I could pull all the current items off the queue and reverse the order before working with them, but I prefer to avoid a kludge if possible.
(edit) To clarify: I am doing a CPU bound simulation with multiprocessing and so can't use the specialized queues from Queue. Since I haven't seen any answers for a few days, I've added the alternative question above.
In case it is an issue, below is slight evidence that multiprocessing.Queue is near-FIFO. It just shows that in a simple case (a single thread), it is perfectly FIFO on my system:
import multiprocessing as mp
import Queue
q = mp.Queue()
for i in xrange(1000):
q.put(i)
deltas = []
while True:
try:
value1 = q.get(timeout=0.1)
value2 = q.get(timeout=0.1)
deltas.append(value2-value1)
except Queue.Empty:
break
#positive deltas would indicate the numbers are coming out in increasing order
min_delta, max_delta = min(deltas), max(deltas)

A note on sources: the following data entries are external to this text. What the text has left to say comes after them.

(* ===== verification/Contents.v ===== *)
(** * ConfigStore: what a save wrote stays there

    Saves append to copies of the configured slices.  Where those have no spare
    capacity the appending copies: a save writes to arrays that it has just made
    and that no other goroutine knows ([collect_private]), so that it does not
    matter what else runs between its reads and its writes, and what was published
    keeps its contents.  With spare capacity, saves of one store that overlap
    write to the same places (configStore.go:494) and nothing orders them. *)

From stdpp Require Import options.
From S2P Require Import Prelude.
From S2P Require Import GoStd.
From S2P Require Import GoSlice.
From S2P Require Import Envoy.
From S2P Require Import AppConfig.
From S2P Require Import Resources.
From S2P Require Import Config.
From S2P Require Import Api.
From S2P Require Import Certs.
From S2P Require Import Utils.
From S2P Require Import ConfigStore.
From S2P Require Import Discovery.
From S2P Require Import StoreFacts.
From S2P Require Import StoreTheorems.
From S2P Require Import Listers.
From S2P Require Import ConfigMapsStore.
From S2P Require Import WorldFacts.
From S2P Require Import System.
From S2P Require Import SystemTheorems.
From S2P Require Import Progress.
From S2P Require Import Serving.
From S2P Require Import Convergence.
From Stdlib Require Import ZArith.

Set Default Proof Using "Type*".

Module Contents.

Import AppConfig Store GoSlice StoreFacts StoreTheorems Listers ConfigMapsStore WorldFacts System
  SystemTheorems Convergence.

(** ** Slices *)

Section slices.
Context `{GoRuntime}.
Implicit Types (m : Memory) (lb : gmap string Slice) (s t : Slice).

(** [append] on a full slice leaves every array that exists. *)
Lemma append_full_arrays m s xs m' s' a c :
  full s → append m s xs = (m', s') → m !! a = Some c → m' !! a = Some c.
Proof.
  unfold full, append. intros Hf. case_match eqn:Hn; intros [= <- <-] Ha.
  - apply Nat.leb_le in Hn. assert (xs = []) as -> by (destruct xs; simpl in Hn; [done|lia]).
    rewrite lookup_alter. case_decide as Hs; [|done]. rewrite Hs, Ha. simpl. f_equal.
    unfold write_at. simpl. rewrite Nat.add_0_r. apply take_drop.
  - rewrite lookup_insert_ne; [done|]. intros Hl. apply (is_fresh (dom m)). rewrite Hl.
    apply elem_of_dom. by exists c.
Qed.

Lemma appendEndpoints_arrays order m lb m' lb' a c :
  NoDup order.*1 → (∀ key, key ∈ order.*1 → full (slot lb key)) →
  appendEndpoints order m lb = (m', lb') → m !! a = Some c → m' !! a = Some c.
Proof.
  revert m lb. induction order as [|[key0 value] order IH]; intros m lb Hnd Hfull; simpl.
  - by intros [= <- <-].
  - simpl in Hnd, Hfull. apply NoDup_cons in Hnd as [Hnin Hnd].
    fold (slot lb key0). destruct (append m (slot lb key0) value) as [m1 s] eqn:E.
    intros Happ Ha. apply (IH m1 (<[key0 := s]> lb)); [done| |done|].
    + intros key Hkey. unfold slot. rewrite lookup_insert_ne by (intros ->; done).
      apply Hfull. by right.
    + eapply append_full_arrays; [|exact E|done]. apply Hfull. by left.
Qed.

End slices.

(** No configured slice of the store has spare capacity. *)
Definition full_store (cs : ConfigStore) : Prop := ∀ cl, full (slot (configEndpoints cs) cl).

(** ** The published lists of the stores *)

Section contents.
Context `{Codec} `{ConfigParser} `{Crypto} `{XdsCache} `{GoRuntime}.
Variable app : Type_.
(** The cluster since the start, and the state at the start. *)
Variable k : KubeCache.
Variable w0 : World.

(** [ep] is what a save of the store publishes, in the order of one listing. *)
Definition kept (w : World) (cs : ConfigStore) (ep : list (ClusterLoadAssignment Slice)) : Prop :=
  ∃ disc g, getLocalityLbEndpoints app k (cs_Config cs) = Ok disc ∧
    same_lists (want (w_mem w) cs disc) g ∧ publishes (w_mem w) ep g ∧
    ∀ cla, cla ∈ ep → slice_ok (w_mem w) (cla_Endpoints cla).

Lemma publishes_same m m' ep g :
  (∀ cla, cla ∈ ep → read m' (cla_Endpoints cla) = read m (cla_Endpoints cla)) →
  publishes m ep g → publishes m' ep g.
Proof.
  unfold publishes. intros Hr <-. apply reflexive_eq. apply map_ext_in.
  intros cla Hin%list_elem_of_In. by rewrite Hr.
Qed.

(** A save of a full store, whatever the listers answer: every array that exists
    stays as it is, and every slice reads the same. *)
Lemma collect_private `{MapOrder} k' m cs m' r :
  full_store cs → saveCollect app k' m cs = (m', r) →
  ∀ a c, m !! a = Some c → m' !! a = Some c.
Proof.
  intros Hf. unfold saveCollect.
  destruct (getLocalityLbEndpoints app k' (cs_Config cs)) as [disc| |]; [|by intros [= <- _]..].
  destruct (appendEndpoints (range_order disc) m (configEndpoints cs)) as [m1 lb1] eqn:Ea.
  intros E a c. assert (m' = m1) as ->
    by (destruct (publishLoop _ _) as [p []] in E; by injection E).
  eapply appendEndpoints_arrays; [apply NoDup_range| |exact Ea]. intros key _. apply Hf.
Qed.

Lemma collect_leaves `{MapOrder} k' m cs m' r t :
  full_store cs → saveCollect app k' m cs = (m', r) → slice_ok m t →
  slice_ok m' t ∧ read m' t = read m t.
Proof.
  intros Hf E [Hlen [Hc|(c & Hc & Hl)]].
  - split; [by split; [|left]|]. unfold read. by rewrite !(proj1 (Nat.le_0_r (s_len t)))
      by (rewrite <-Hc; exact Hlen).
  - pose proof (collect_private k' m cs m' r Hf E _ _ Hc) as Hc'.
    split; [split; [done|right; by exists c]|]. unfold read. by rewrite Hc, Hc'.
Qed.

Lemma collect_want `{MapOrder} k' m cs m' r cs1 disc :
  full_store cs → saveCollect app k' m cs = (m', r) → store_ok m cs1 →
  want m' cs1 disc = want m cs1 disc.
Proof.
  intros Hf E [Hok _]. unfold want.
  assert (read m' <$> configEndpoints cs1 = read m <$> configEndpoints cs1) as ->; [|done].
  apply map_fmap_ext. intros key s Hs. by eapply collect_leaves, (Hok key).
Qed.

(** A save of any store. *)
Lemma kept_collect `{MapOrder} k' w l cs m' r l1 cs1 ep :
  world_ok w → full_store cs → w_heap w !! l = Some cs →
  saveCollect app k' (w_mem w) cs = (m', r) →
  w_heap w !! l1 = Some cs1 → kept w cs1 ep → kept (set_mem m' w) cs1 ep.
Proof.
  intros Hw Hf Hl E Hl1 (disc & g & Hd & Hg & Hp & Hs).
  destruct (heap_ok _ Hw _ _ Hl1) as [Hok1 _]. exists disc, g. simpl.
  rewrite (collect_want k' (w_mem w) cs m' r cs1 disc) by done. split_and!; [done..| |].
  - eapply publishes_same; [|exact Hp]. intros cla Hin. by eapply collect_leaves, Hs.
  - intros cla Hin. by eapply collect_leaves, Hs.
Qed.

(** What a save has collected. *)
Lemma collect_kept `{MapOrder} k' w l cs m' p :
  same_answers k k' → world_ok w → full_store cs → w_heap w !! l = Some cs →
  saveCollect app k' (w_mem w) cs = (m', Some p) → kept (set_mem m' w) cs (publishEp p).
Proof using All.
  intros Hsame Hw Hf Hl E. destruct (heap_ok _ Hw _ _ Hl) as [Hok _].
  destruct (saveCollect_spec app k' _ cs m' _ Hok E) as (_ & _ & Hp).
  destruct (getLocalityLbEndpoints app k' (cs_Config cs)) as [disc'|e|why] eqn:Hd';
    [|by destruct Hp..].
  case_decide; [|done]. destruct Hp as (p' & [= <-] & Hpub & _ & Hsl).
  destruct (same_discovery app k' k (same_answers_sym _ _ Hsame) _ _ Hd') as (disc & Hd & Hds).
  exists disc, (want (w_mem w) cs disc'). simpl.
  rewrite (collect_want k' (w_mem w) cs m' (Some p) cs disc) by done.
  split_and!; [done|by apply same_want, same_lists_sym|done..].
Qed.

Lemma kept_same w w' cs cs' ep :
  w_mem w' = w_mem w → same_core cs cs' → kept w cs ep → kept w' cs' ep.
Proof.
  intros Hm [He Hc] (disc & g & Hd & Hg & Hp & Hs). exists disc, g. unfold want.
  by rewrite Hc, He, Hm.
Qed.

(** ** The contents in a run *)

(** The store has recorded nothing since the start, or has dropped its record, or
    what it recorded is kept. *)
Definition content (w : World) (l : nat) (cs : ConfigStore) : Prop :=
  (∃ cs0, w_heap w0 !! l = Some cs0 ∧ lastEndpointsArray cs = lastEndpointsArray cs0) ∨
  lastEndpointsArray cs = None ∨ ∃ ep, lastEndpoints cs = Some ep ∧ kept w cs ep.

Record content_ok (w : World) (al : list Action) : Prop := {
  c_full : ∀ l cs, w_heap w !! l = Some cs → full_store cs;
  c_stores : ∀ l cs, w_heap w !! l = Some cs → content w l cs;
  c_pending : ∀ l p cs, ACommit l p ∈ al → w_heap w !! l = Some cs → kept w cs (publishEp p) }.

Lemma content_ok_perm w al al' : al ≡ₚ al' → content_ok w al → content_ok w al'.
Proof.
  intros E [Hf Hs Hp]. constructor; [done..|]. intros l p cs Hin. apply Hp. by rewrite E.
Qed.

(** The goroutines a store starts have nothing to commit yet. *)
Lemma spawned_no_commit l p sp : ACommit l p ∉ concat (map spawned_thread sp).
Proof.
  induction sp as [|[l' [reason|]] sp IH]; simpl; [apply not_elem_of_nil|..];
    (intros [|Hin]%elem_of_cons; [done|by apply IH]).
Qed.

(** An action that leaves the memory. *)
Lemma content_next w w' a acts al :
  content_ok w (a :: al) → w_mem w' = w_mem w → (∀ l p, ACommit l p ∉ acts) →
  (∀ l cs', w_heap w' !! l = Some cs' → ∃ cs, w_heap w !! l = Some cs ∧ same_core cs cs' ∧
     (lastEndpoints cs' = lastEndpoints cs ∧ lastEndpointsArray cs' = lastEndpointsArray cs ∨
      lastEndpointsArray cs' = None ∨
      ∃ p, a = ACommit l p ∧ lastEndpoints cs' = Some (publishEp p))) →
  content_ok w' (left_by w' acts ++ al).
Proof.
  intros [Hf Hs Hp] Hm Hn Hh. constructor.
  - intros l cs' Hl. destruct (Hh l cs' Hl) as (cs & Hcs & [He _] & _). unfold full_store.
    rewrite He. by apply (Hf l).
  - intros l cs' Hl. destruct (Hh l cs' Hl) as (cs & Hcs & Hc & [[He Ha]|[Ha|(p & -> & He)]]).
    + unfold content. rewrite He, Ha. destruct (Hs l cs Hcs) as [|[|(ep & Hep & Hk)]]; [by auto..|].
      right; right. exists ep. split; [done|by eapply kept_same].
    + by (right; left).
    + right; right. exists (publishEp p). split; [done|]. eapply kept_same; [done..|].
      apply (Hp l p cs); [by left|done].
  - intros l p cs' Hin Hl. destruct (Hh l cs' Hl) as (cs & Hcs & Hc & _).
    eapply kept_same; [done..|]. apply (Hp l p cs); [|done]. unfold left_by in Hin.
    apply elem_of_app in Hin as [[Hin|Hin]%elem_of_app|Hin]; [by apply Hn in Hin| |by right].
    by apply spawned_no_commit in Hin.
Qed.

(** An action that leaves the stores as well, but for one. *)
Lemma content_update w w' a acts al l cs cs' :
  content_ok w (a :: al) → w_mem w' = w_mem w → (∀ l p, ACommit l p ∉ acts) →
  w_heap w !! l = Some cs → w_heap w' = <[l := cs']> (w_heap w) → same_core cs cs' →
  (lastEndpoints cs' = lastEndpoints cs ∧ lastEndpointsArray cs' = lastEndpointsArray cs ∨
   lastEndpointsArray cs' = None ∨ ∃ p, a = ACommit l p ∧ lastEndpoints cs' = Some (publishEp p)) →
  content_ok w' (left_by w' acts ++ al).
Proof.
  intros Hok Hm Hn Hl Hh Hc Hr. apply (content_next w w' a acts al Hok Hm Hn).
  intros l1 cs1. rewrite Hh, lookup_insert. case_decide as Hd.
  - subst l1. intros [= <-]. by exists cs.
  - intros Hl1. exists cs1. split_and!; [done|by split|by left].
Qed.

Lemma content_same w w' a acts al :
  content_ok w (a :: al) → w_mem w' = w_mem w → (∀ l p, ACommit l p ∉ acts) →
  w_heap w' = w_heap w → content_ok w' (left_by w' acts ++ al).
Proof.
  intros Hok Hm Hn Hh. apply (content_next w w' a acts al Hok Hm Hn).
  intros l cs Hl. rewrite Hh in Hl. exists cs. split_and!; [done|by split|by left].
Qed.

Variable ca : Certs.CA.
Variable uuids : nat → string.

Lemma content_collect `{MapOrder} k' now rnd l w w' acts al :
  same_answers k k' → world_ok w → w_spawned w = [] → content_ok w (ACollect l :: al) →
  exec app ca uuids now rnd k' (ACollect l) w = Ok (w', Some acts) →
  content_ok w' (left_by w' acts ++ al).
Proof.
  intros Hsame Hw Hsp Hok E. simpl in E. destruct (w_heap w !! l) as [cs|] eqn:Hl.
  - destruct (saveCollect app k' (w_mem w) cs) as [m' r] eqn:Ec. injection E as <- <-.
    unfold left_by. simpl. rewrite Hsp. simpl. rewrite app_nil_r.
    destruct Hok as [Hf Hs Hp]. pose proof (Hf l cs Hl) as Hfl. constructor; simpl; [done|..].
    + intros l1 cs1 Hl1. destruct (Hs l1 cs1 Hl1) as [|[|(ep & Hep & Hk)]]; [by left|by (right; left)|].
      right; right. exists ep. split; [done|exact (kept_collect k' w l cs m' r l1 cs1 ep Hw Hfl Hl Ec Hl1 Hk)].
    + intros l1 p1 cs1 [Hin|Hin]%elem_of_app Hl1.
      * destruct r as [p|]; [|by apply elem_of_nil in Hin].
        apply list_elem_of_singleton in Hin as [= -> ->].
        assert (cs1 = cs) as -> by congruence. by eapply collect_kept.
      * apply (kept_collect k' w l cs m' r l1 cs1); [done..|]. apply (Hp l1 p1 cs1); [by right|done].
  - injection E as <- <-. apply (content_same w w (ACollect l) [] al Hok eq_refl); [|done].
    intros l1 p1. apply not_elem_of_nil.
Qed.

Ltac no_commit := intros ? ?; repeat (apply not_elem_of_cons; split; [done|]); apply not_elem_of_nil.
Ltac unchanged H := eapply content_same; [exact H|done|no_commit|done].

Variable events : Visitor → Prop.
Hypothesis no_deletion : ∀ cm, ¬ events (VDelete cm).

Lemma exec_content `{MapOrder} k' now rnd a w w' acts al :
  same_answers k k' → world_ok w → w_spawned w = [] → sync_action app k events w a → content_ok w (a :: al) →
  exec app ca uuids now rnd k' a w = Ok (w', Some acts) → content_ok w' (left_by w' acts ++ al).
Proof.
  intros Hsame Hw Hsp Ha Hok E.
  destruct Ha as [key v Hv|l Hv Hr|v l Hr|l Hr|l Hr|l reason Hr|l p Hr Hp|s];
    [| | |by eapply content_collect| | | |]; simpl in E.
  - destruct (_ ≫= _) as [[l cs]|]; [|injection E as <- <-; unchanged Hok].
    destruct v as [| | |cm]; [..|by destruct (no_deletion cm)]; injection E as <- <-;
      unchanged Hok.
  - destruct (w_heap w !! l) as [cs|] eqn:Hl;
      [|injection E as <- <-; unchanged Hok].
    destruct (LoadNewSecrets app ca now rnd cs) as [cs'|e|why] eqn:En; [| |done];
      injection E as <- <-; [|unchanged Hok].
    unfold LoadNewSecrets in En. ok_step En as ss. injection En as <-.
    eapply content_update; [exact Hok|done|no_commit|done|done|done|by left].
  - destruct (w_heap w !! l) as [cs|]; injection E as <- <-;
      (eapply content_same; [exact Hok|done| |done]); [|no_commit].
    destruct (hasStoped cs); [no_commit|]. destruct v; no_commit.
  - destruct (w_heap w !! l) as [cs|] eqn:Hl;
      [|injection E as <- <-; unchanged Hok].
    ok_step E as [cs' sp] Es. injection E as <- <-.
    pose proof (syncCheck_core _ _ _ _ Es) as (Hc & _).
    eapply content_update; [exact Hok|done|no_commit|done|done|done|].
    unfold syncCheck in Es. destruct (lastEndpoints cs) as [ep|] eqn:He; [|by injection Es as <- _; left].
    destruct (GetSnapshot _ _); [|done]. case_match; injection Es as <- _; [by (right; left)|by left].
  - destruct (w_heap w !! l) as [cs|] eqn:Hl;
      [|injection E as <- <-; unchanged Hok].
    destruct (Push uuids (w_draws w) cs (w_cache w)) as [[[cs' n'] c']|] eqn:Ep;
      injection E as <- <-; [|unchanged Hok].
    apply Push_core in Ep as (v & _ & -> & _).
    eapply content_update; [exact Hok|done|no_commit|done|done|done|by left].
  - destruct (w_heap w !! l) as [cs|] eqn:Hl;
      [|injection E as <- <-; unchanged Hok].
    destruct (saveCommit p cs) as [cs' sp] eqn:Ec. injection E as <- <-.
    pose proof (saveCommit_core _ _ _ _ Ec) as (Hc & _).
    eapply content_update; [exact Hok|done|no_commit|done|done|done|].
    unfold saveCommit in Ec. case_bool_decide; injection Ec as <- _; [by left|].
    right; right. by exists p.
  - injection E as <- <-. unchanged Hok.
Qed.

(** What is scheduled, and what events come. *)
Lemma content_scheduled w al :
  content_ok w al →
  content_ok (mkWorld (w_mem w) (w_heap w) (StoreMap w) (w_cache w) (w_draws w) []) al.
Proof. intros [Hf Hs Hp]. by constructor. Qed.

Lemma visits_no_commit `{MapOrder} l p v s w : ACommit l p ∉ on_visitor v w ++ [AEnd s].
Proof.
  intros [Hin|Hin%list_elem_of_singleton]%elem_of_app; [|done].
  apply list_elem_of_In, in_map_iff in Hin as ([key l'] & Hin & _). done.
Qed.

Lemma content_raised `{MapOrder} s v w al :
  content_ok w al → content_ok w ((on_visitor v w ++ [AEnd s]) ++ al).
Proof.
  intros [Hf Hs Hp]. constructor; [done..|]. intros l p cs [Hin|Hin]%elem_of_app Hl.
  - by apply visits_no_commit in Hin.
  - by apply (Hp l p cs).
Qed.

End contents.
End Contents.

avg_delta = sum(deltas)/len(deltas)
print "min", min_delta
print "max", max_delta
print "avg", avg_delta
prints: min, max, and average are exactly 1 (perfect FIFO)
I've looked over the Queue class that lives in Lib/multiprocessing/queues.py in my Python installation (Python 2.7, but nothing obvious is different in the version from Python 3.2 that I briefly checked). Here's how I understand it works:
There are two sets of objects that are maintained by the Queue object. One set are multiprocess-safe primatives that are shared by all processes. The others are created and used separately by each process.
The cross-process objects are set up in the __init__ method:
A Pipe object, who's two ends are saved as self._reader and self._writer.
A BoundedSemaphore object, which counts (and optionally limits) how many objects are in the queue.
A Lock object for reading the Pipe, and on non-Windows platforms another for writing. (I assume that this is because writing to a pipe is inherently multiprocess-safe on Windows.)
The per-process objects are set up in the _after_fork and _start_thread methods:
A collections.deque object used to buffer writes to the Pipe.
A threading.condition object used to signal when the buffer is not empty.
A threading.Thread object that does the actual writing. It is created lazily, so it won't exist until at least one write to the Queue has been requested in a given process.
Various Finalize objects that clean stuff up when the process ends.
A get from the queue is pretty simple. You acquire the read lock, decrement the semaphore, and grab an object from the read end of the Pipe.
A put is more complicated. It uses multiple threads. The caller to put grabs the condition's lock, then adds its object to the buffer and signals the condition before unlocking it. It also increments the semaphore and starts up the writer thread if it isn't running yet.
The writer thread loops forever (until canceled) in the _feed method. If the buffer is empty, it waits on the notempty condition. Then it takes an item from the buffer, acquires the write lock (if it exists) and writes the item to the Pipe.
So, given all of that, can you modify it to get a LIFO queue? It doesn't seem easy. Pipes are inherently FIFO objects, and while the Queue can't guarantee FIFO behavior overall (due to the asynchronous nature of the writes from multiple processes) it is always going to be mostly FIFO.
If you have only a single consumer, you could get objects from the queue and add them to your own process-local stack. It would be harder to do a multi-consumer stack, though with shared memory a bounded-size stack wouldn't be too hard. You'd need a lock, a pair of conditions (for blocking/signaling on full and empty states), a shared integer value (for the number of values held) and a shared array of an appropriate type (for the values themselves).
There is a LIFO queue in the Queue package (queue in Python 3). This isn't exposed in the multiprocessing or multiprocessing.queues modules.
Replacing your line q = mp.Queue() with q = Queue.LifoQueue() and running prints: min, max and average as exactly -1.
(Also I think you should always get exactly FIFO/LIFO order when getting items from only one thread.)